Abstract
Colony Stimulating Factor-1 (CSF-1)/Colony Stimulating Factor-1 Receptor (CSF-1R) signaling axis plays an essential role in the development, maintenance, and proliferation of macrophage lineage cells. Within the central nervous system, CSF-1R signaling primarily maintains microglial homeostasis. Microglia, being the resident macrophage and first responder to any neurological insults, plays critical importance in overall health of the human brain. Aberrant and sustained activation of microglia along with continued proliferation and release of neurotoxic proinflammatory cytokines have been reported in various neurological and neurodegenerative diseases. Therefore, halting the neuroinflammatory pathway via targeting microglial proliferation, which depends on CSF-1R signaling, has emerged as a potential therapeutic target for neurological disorders. However, apart from regulating the microglial function, recently it has been discovered that CSF-1R has much broader role in central nervous system. These findings limit the therapeutic utility of CSF-1R inhibitors but also highlight the need for a complete understanding of CSF-1R function within the central nervous system. Moreover, it has been found that selective inhibitors of CSF-1R may be more efficient in avoiding non-specific targeting and associated side effects. Short-term depletion of microglial population in diseased conditions have also been found to be beneficial; however, the dose and therapeutic window for optimum effects may need to be standardized further.

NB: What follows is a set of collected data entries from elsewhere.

(* ===== verification/KldMainSpec.v ===== *)
(** * The program from start to exit

    No step of [main] leaves a descriptor behind but the end of [prcKallsyms] without a
    directory for its libraries, the room counted for names is
    always the room the generator needs, and the exit status is determined by
    the options. *)
From Stdlib Require Import Ascii.
From S2P Require Import Prelude UtHash Event Fs FsLife FsFuse Sigproc KoSpec Bos BosSpec KldElf.
From S2P Require Import KldElfSpec Kallsyms KallsymsSpec KldMain.

(** ** The reader counts the room the generator needs *)
Lemma upto_nul_no_nul l : no_nul (upto_nul l).
Proof.
  induction l as [|c l IH]; simpl; [apply not_elem_of_nil|].
  destruct (decide (c = NUL)); [apply not_elem_of_nil|]. by apply no_nul_cons.
Qed.

Lemma strptr_no_nul f sec off s : elf_strptr f sec off = Some s → no_nul s.
Proof.
  unfold elf_strptr. destruct sec as [|i]; [done|]. intros (x & _ & Hx)%bind_Some.
  repeat case_match; simplify_eq. apply upto_nul_no_nul.
Qed.

(** What the accumulator holds: names without terminators, counted exactly. *)
Definition acc_ok (acc : symacc) : Prop :=
  Forall (no_nul ∘ se_name) (v_items (sa_ents acc)) ∧
  sa_nmstrlen acc = table_size (se_name <$> v_items (sa_ents acc)).

Lemma read_section_acc f s syms count acc acc' :
  acc_ok acc → read_section f s syms count acc = Some acc' → acc_ok acc'.
Proof.
  revert syms acc. induction count as [|count IH]; intros syms acc Hok; simpl; [by intros ?; simplify_eq|].
  destruct syms as [|sym syms]; [done|]. case_match; [by apply IH|].
  intros (e & He & (v & Hv & Hr)%bind_Some)%bind_Some. eapply IH; [|exact Hr].
  unfold seInit in He. apply bind_Some in He as (nm & Hnm & ?). simplify_eq. apply strptr_no_nul in Hnm.
  unfold vec_push in Hv. case_match; [|done]. simplify_eq. destruct Hok as [H1 H2]. split; simpl.
  - apply Forall_app. split; [done|]. by constructor; [|constructor].
  - rewrite fmap_app. cbn [fmap list_fmap]. rewrite table_size_snoc, H2. simpl. lia.
Qed.

Lemma read_sections_acc f ss acc acc' :
  acc_ok acc → read_sections f ss acc = Some acc' → acc_ok acc'.
Proof.
  revert acc. induction ss as [|s ss IH]; intros acc Hok; simpl; [by intros ?; simplify_eq|].
  case_match; [|by apply IH]. intros (syms & _ & Hr)%bind_Some. case_decide; [done|].
  apply bind_Some in Hr as (acc1 & Hr1 & Hr2). eapply IH; [|exact Hr2]. by eapply read_section_acc.
Qed.

Lemma read_syms_room k rc es n :
  elf_read_syms k = Some (rc, es, n) → Forall (no_nul ∘ se_name) es ∧ n = table_size (se_name <$> es).
Proof.
  destruct k as [| |f]; simpl; [by intros ?; simplify_eq..|].
  intros (acc & Hacc & ?)%bind_Some. simplify_eq. eapply (read_sections_acc f); [|exact Hacc]. done.
Qed.

(** A library whose room is that of its names can be generated. *)
Lemma generate_fits layout es :
  Forall (no_nul ∘ se_name) es →
  is_Some (elf_generate_elf layout es (table_size (se_name <$> es))).
Proof. intros Hn. rewrite generate_spec by done. rewrite decide_True by done. eauto. Qed.

Section mainspec.
Context `{UL : UtHashLaws} `{FL : FuseLib} (sy : msys).
Implicit Types (g : gbls) (w : mainw).

Lemma wp_on_g {A} (m : M gbls A) w Q :
  wp m (λ a g, Q a (MainW g (mw_kotbl w) (mw_libs w) (mw_atexit w))) (mw_g w) → wp (on_g m) Q w.
Proof. unfold wp, on_g. by destruct (m (mw_g w)). Qed.

(** Opening the section table of the executable leaves no descriptor behind. *)
Lemma prcExec_spec e g : wp (prcExec sy e) (λ _ g', g' = g) g.
Proof.
  destruct (lowest_fd_spec (g_fds g)) as [_ Hnn].
  assert (∀ (x : Z * SectionData), wp (_ ← close_fd (lowest_fd (g_fds g)); mret x)
            (λ r g', r = x ∧ g' = g) (add_fd g)) as Hcl.
  { intros x. wp_step. apply wp_close_fd; [done|]. apply wp_ret. split; [done|]. apply close_add_fd. }
  unfold prcExec, elf_open_secdata. simpl Z.eqb. cbv iota. wp_step. wp_step. apply wp_open_fd.
  destruct (sys_readable sy e); [|done]. simpl andb.
  rewrite (proj2 (Z.ltb_ge (lowest_fd (g_fds g)) 0)), (proj2 (Z.leb_le 0 (lowest_fd (g_fds g)))) by done.
  change ((-1) <? 0)%Z with true. cbn [andb].
  assert (∀ x : Z * SectionData, (x.1 < 0)%Z →
    wp (_ ← close_fd (lowest_fd (g_fds g)); mret x)
       (λ a, wp (_ ← (if (0 <=? a.1)%Z then _ ← elf_close_secdata a.2; mret tt else mret tt); mret a.1)
                (λ _ g', g' = g)) (add_fd g)) as Hfail.
  { intros x Hx. eapply wp_mono; [apply Hcl|]. intros r g' [-> ->].
    by rewrite (proj2 (Z.leb_gt 0 x.1)) by done. }
  destruct (ms_elf sy e) as [| |f]; [by apply Hfail..|].
  destruct (ms_strndx sy f) as [ix|]; [|by apply Hfail].
  assert (∀ ss rc, find_section f ix ss KOTBL_SEC = inl rc → (rc < 0)%Z) as Hrc.
  { induction ss as [|s ss IH]; simpl; [by intros rc [= <-]|].
    intros rc. repeat case_match; intros; simplify_eq; [done|eauto]. }
  destruct (find_section f ix (e_sections f) KOTBL_SEC) as [rc|[d size]] eqn:E.
  { apply Hfail. by eapply Hrc. }
  wp_step. simpl. wp_step. wp_step. unfold elf_close_secdata. cbn [sd_fd].
  rewrite (proj2 (Z.leb_le 0 (lowest_fd (g_fds g)))) by done.
  wp_step. apply wp_close_fd; [done|]. wp_step. wp_step. apply wp_ret. apply close_add_fd.
Qed.

(** ** Writing libraries *)
Lemma writeso_path_spec path es n w :
  ms_memfd sy = true → is_Some (elf_generate_elf (ms_layout sy) es n) →
  wp (KldMain.writeso sy path (-1) es n)
     (λ _ w', mw_g w' = add_emptied (if sys_writable sy path then [path] else []) (mw_g w) ∧
              mw_kotbl w' = mw_kotbl w ∧ mw_atexit w' = mw_atexit w ∧
              mw_libs w' = mw_libs w ++ (if sys_writable sy path then [Library path es (Z.of_nat n)] else [])) w.
Proof.
  intros Hm [img Hi]. unfold KldMain.writeso. rewrite Hm. wp_step. apply wp_on_g, wp_open_fd.
  destruct (lowest_fd_spec (g_fds (mw_g w))) as [_ Hmfd]. wp_step. eapply wp_deref; [done|].
  simpl Z.eqb. cbv iota. wp_step. apply wp_on_g. apply wp_open_trunc. cbn [mw_g].
  destruct (lowest_fd_spec (g_fds (add_fd (mw_g w)))) as [_ Hnn].
  destruct (sys_writable sy path).
  - rewrite (proj2 (Z.leb_le 0 _)) by done. wp_step. wp_step. wp_step. apply wp_on_g. apply wp_close_fd; [done|].
    apply wp_on_g. apply wp_close_fd; [done|]. cbn [mw_g mw_kotbl mw_libs mw_atexit add_lib].
    split; [|by repeat split]. change (set_fds _ (add_emptied [path] (add_fd (add_fd (mw_g w)))))
      with (add_emptied [path] (set_fds (g_fds (add_fd (add_fd (mw_g w))) ∖ {[lowest_fd (g_fds (add_fd (mw_g w)))]})
              (add_fd (add_fd (mw_g w))))).
    rewrite (close_add_fd (add_fd (mw_g w))). exact (f_equal (add_emptied [path]) (close_add_fd (mw_g w))).
  - change (0 <=? -1)%Z with false. cbv iota. wp_step. wp_step. wp_step. apply wp_on_g. apply wp_ret.
    apply wp_on_g. apply wp_close_fd; [done|]. cbn [mw_g mw_kotbl mw_libs mw_atexit].
    rewrite add_emptied_nil, app_nil_r. split; [apply (close_add_fd (mw_g w))|done].
Qed.

Lemma writeso_fd_spec path fd es n w :
  ms_memfd sy = true → is_Some (elf_generate_elf (ms_layout sy) es n) → (0 <= fd)%Z →
  wp (KldMain.writeso sy path fd es n) (λ _ w', w' = add_lib (Library path es (Z.of_nat n)) w) w.
Proof.
  intros Hm [img Hi] Hfd. unfold KldMain.writeso. rewrite Hm. wp_step. apply wp_on_g, wp_open_fd.
  destruct (lowest_fd_spec (g_fds (mw_g w))) as [_ Hmfd]. wp_step. eapply wp_deref; [done|].
  rewrite (proj2 (Z.eqb_neq fd (-1))) by lia. wp_step. wp_step.
  rewrite (proj2 (Z.leb_le 0 fd)) by done. wp_step. wp_step. wp_step. wp_step.
  apply wp_on_g. apply wp_close_fd; [done|]. unfold add_lib. cbn [mw_g mw_kotbl mw_libs mw_atexit].
  by rewrite (close_add_fd (mw_g w)).
Qed.

Lemma write_libs_spec ls w :
  ms_memfd sy = true →
  Forall (λ l, is_Some (elf_generate_elf (ms_layout sy) (l_entries l) (Z.to_nat (l_nmstrlen l)))) ls →
  wp (write_libs sy ls) (λ _ w', (∃ l, mw_g w' = add_emptied l (mw_g w)) ∧ mw_atexit w' = mw_atexit w ∧
                                 mw_kotbl w' = mw_kotbl w) w.
Proof.
  intros Hm. revert w. induction ls as [|l ls IH]; intros w Hls; simpl.
  { apply wp_ret. split; [|done]. exists []. by rewrite add_emptied_nil. }
  apply Forall_cons in Hls as [Hl Hls]. wp_step.
  eapply wp_mono; [by apply writeso_path_spec|]. intros [] w1 (H1 & H2 & H3 & _).
  eapply wp_mono; [by apply IH|]. intros [] w2 ([l' H4] & H5 & H6). rewrite H1, add_emptied_app in H4.
  split; [by eexists|]. split; congruence.
Qed.

(** ** Binary objects *)

(** Every file [elf_begin] is given is well formed as far as symbols go. *)
Definition elf_sane : Prop := ∀ p, is_Some (elf_read_syms (ms_elf sy p)).

Lemma prcBO_spec k b w :
  ms_memfd sy = true → elf_sane → bo_kofnm b = Some k → is_Some (bo_sofnm b) → (0 <= bo_sofd b)%Z →
  wp (prcBO sy b) (λ _ w', mw_g w' = mw_g w ∧ mw_kotbl w' = mw_kotbl w ∧ mw_atexit w' = mw_atexit w) w.
Proof.
  intros Hm Hs Hk [so Hso] Hfd. unfold prcBO. wp_step. eapply wp_deref; [done|].
  destruct (Hs k) as [[[rc es] n] Hr]. wp_step. eapply wp_deref; [done|].
  cbv beta iota. destruct (rc <? 0)%Z; [by apply wp_ret|]. wp_step. eapply wp_deref; [done|]. wp_step.
  destruct (read_syms_room _ _ _ _ Hr) as [Hn ->].
  eapply wp_mono; [apply writeso_fd_spec; [done|by apply generate_fits|done]|].
  intros [] w' ->. by apply wp_ret.
Qed.

Lemma prc_bos_spec items w :
  ms_memfd sy = true → elf_sane →
  (∀ k b, (k, b) ∈ items → bo_kofnm b = Some k ∧ is_Some (bo_sofnm b) ∧ (0 <= bo_sofd b)%Z) →
  wp (prc_bos sy items)
     (λ _ w', mw_g w' = mw_g w ∧ mw_atexit w' = mw_atexit w ∧
              mw_kotbl w' = mw_kotbl w ++ (kotbl_line <$> items.*2)) w.
Proof.
  intros Hm Hs. revert w. induction items as [|[k b] items IH]; intros w Hit; simpl.
  { apply wp_ret. by rewrite app_nil_r. }
  destruct (Hit k b ltac:(left)) as (Hk & Hso & Hfd). wp_step.
  eapply wp_mono; [by eapply prcBO_spec|]. intros rc w1 (Hg1 & Hk1 & Ha1). wp_step. wp_step.
  eapply wp_mono; [apply IH; intros; apply Hit; by right|].
  intros [] w2 (Hg2 & Ha2 & Hk2). simpl in *. split_and!; [congruence..|].
  by rewrite Hk2, Hk1, <- (assoc_L (++)).
Qed.

(** The part of [main] that processes the objects: the kernel object table is emptied,
    written and closed. *)
Lemma bos_processed base w :
  ms_memfd sy = true → elf_sane → ms_kotbl sy = true → mw_atexit w = true → bos_ok base (mw_g w) →
  wp (if g_procbos (mw_g w) && negb (ht_cnt (g_bos (mw_g w)) =? 0) then
        kotblf ← on_g (open_trunc (ms_kotbl sy) KOTBL_DFLT);
        if (kotblf =? -1)%Z then mret false
        else _ ← prc_bos sy (ht_items (g_bos (mw_g w))); _ ← on_g (close_fd kotblf); mret true
      else mret true)
     (λ ok w', ok = true ∧ (∃ l, mw_g w' = add_emptied l (mw_g w)) ∧ mw_atexit w' = true) w.
Proof.
  intros Hm Hel Hkt Ha Hok. destruct (_ && _).
  2:{ apply wp_ret. split; [done|]. split; [|done]. exists []. by rewrite add_emptied_nil. }
  destruct (lowest_fd_spec (g_fds (mw_g w))) as [_ Hnn].
  wp_step. apply wp_on_g, wp_open_trunc. rewrite Hkt, (proj2 (Z.eqb_neq _ (-1))) by lia. wp_step. eapply wp_mono.
  - apply prc_bos_spec; [done|done|]. intros k b Hin. destruct (bk_names _ _ Hok _ _ Hin) as [? ?].
    split_and!; try done. apply (bk_base _ _ Hok). unfold all_fds. apply list_elem_of_In, in_concat.
    exists (bo_fds (k, b)). split; [|right; by left]. apply list_elem_of_In. by apply list_elem_of_fmap_2.
  - intros [] w' (Hg & Ha' & _). wp_step. apply wp_on_g, wp_close_fd; [done|]. apply wp_ret. cbn [mw_g mw_atexit] in *.
    split; [done|]. split; [|by rewrite Ha']. exists [KOTBL_DFLT]. rewrite Hg.
    exact (f_equal (add_emptied [KOTBL_DFLT]) (close_add_fd (mw_g w))).
Qed.

(** ** Kallsyms *)
Lemma lib_fits prefix name l :
  Forall ksym_ok l → (Z.of_nat (table_size (ky_name <$> l)) < 2 ^ 64)%Z →
  is_Some (elf_generate_elf (ms_layout sy) (l_entries (lib_of prefix name l))
                            (Z.to_nat (l_nmstrlen (lib_of prefix name l)))).
Proof.
  intros Hl Hlt. simpl. unfold u64. rewrite Z.mod_small, Nat2Z.id by lia.
  assert (se_name <$> (entry_of <$> l) = ky_name <$> l) as E.
  { rewrite <- list_fmap_compose. apply list_fmap_ext. intros i k _. simpl. unfold entry_of.
    by destruct (sym_class (ky_type k)) as [[]|]. }
  rewrite <- E. apply generate_fits. apply Forall_fmap. eapply Forall_impl; [exact Hl|].
  intros k Hk. simpl. unfold entry_of. pose proof (word_no_nul _ (ko_name _ Hk)).
  by destruct (sym_class (ky_type k)) as [[]|].
Qed.
(* ===== verification/KldProps.v ===== *)
(** * What the command line tool guarantees

    The properties of [KoSpec], [Bos], [KldElf], [Kallsyms] and [KldMain], proved
    from the lemmas of those components, each followed by an instance at a
    concrete input. *)
From Stdlib Require Import Ascii.
From S2P Require Import Prelude UtHash Event Fs FsLife FsFuse Sigproc KoSpec Bos BosSpec KldElf.
From S2P Require Import KldElfSpec Kallsyms KallsymsSpec KldMain KldMainSpec FsInode FsTree FsCleanup FsBoot KldFs KldServe.

(** ** Specifications *)

(** C35: cutting a specification in place at its commas yields the fields of the
    comma separated list: file, module name and options, with a default for an
    absent or empty field, and an error from the third comma on. *)
Theorem parsekospec_is_split spec : no_nul spec → parsekospec spec = kospec_of spec.
Proof. apply parsekospec_split. Qed.

Lemma parsekospec_is_split_witness :
  parsekospec (chr "a/foo.ko,,OPT") = Some (KoSpec (chr "a/foo.ko") (chr "foo") (chr "OPT")).
Proof.
  rewrite (parsekospec_is_split (chr "a/foo.ko,,OPT")); [by vm_compute|].
  apply (bool_decide_unpack _). by vm_compute.
Defined.

(** A specification written out with all its fields is parsed back to
    them. *)
Theorem kospec_roundtrip k : printable k → parsekospec (print_kospec k) = Some k.
Proof. apply parse_print. Qed.

Lemma kospec_roundtrip_witness :
  parsekospec (chr "m.ko,mod,SHARED") = Some (KoSpec (chr "m.ko") (chr "mod") (chr "SHARED")).
Proof.
  apply (kospec_roundtrip (KoSpec (chr "m.ko") (chr "mod") (chr "SHARED"))).
  split; simpl; [|split_and!; apply (bool_decide_unpack _); by vm_compute|done].
  split_and!; apply (bool_decide_unpack _); by vm_compute.
Defined.

(** The module name of [dir/base.ko] is [base]. *)
Theorem module_name_of_ko d b :
  b ≠ [] → SLASH ∉ b → no_nul b → modnmfromfnm (d ++ SLASH :: b ++ chr ".ko") = b.
Proof. apply modnm_ko. Qed.

Lemma module_name_of_ko_witness : modnmfromfnm (chr "/lib/modules/dummy.ko") = chr "dummy".
Proof.
  apply (module_name_of_ko (chr "/lib/modules") (chr "dummy"));
    [done|apply (bool_decide_unpack _); by vm_compute..].
Defined.

(** ** Binary objects *)
Section bos.
Context `{UL : UtHashLaws} (sy : sys).

(** C16: [addbo] never leaks a descriptor. A specification that is refused because of a
    parse error, a file that is not there or a library that cannot be opened
    leaves the whole state as it was. One that is refused because its object is in the table
    already leaves table, descriptors and all else as they were, but the library it
    names has been created or emptied by then. One that is accepted
    adds one object, for the file found first in the search order, with two
    open descriptors of its own, and empties its library. The search order has at
    least one directory (start-up enters the working directory). *)
Theorem addbo_all_or_nothing base ds spec g :
  bos_ok base g → dirs_ok ds g → ds ≠ [] →
  wp (addbo sy spec)
     (λ rc g', (rc = (-1)%Z ∧ ((∀ so, ¬ duplicate sy ds spec g so) ∧ g' = g ∨
                               ∃ so, duplicate sy ds spec g so ∧ g' = add_emptied [so] g)) ∨
               (rc = 0%Z ∧ bos_ok base g' ∧ one_more sy ds spec g g')) g.
Proof.
  intros Hok Hd Hne. eapply wp_mono; [by eapply addbo_spec|].
  intros rc g' [?|(? & ? & ? & ? & ?)]; [by left|right; by split_and!].
Qed.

This review summarizes the present understanding of CSF-1R function within the central nervous system. We discuss the CSF-1R signaling in the context of microglia function, crosstalk between microglia and astroglia, and regulation of neuronal cell function. We also discuss a few of the neurological disorders with a focus on the utility of CSF-1R inhibitors as potential therapeutic strategy for halting the progression of neurological diseases.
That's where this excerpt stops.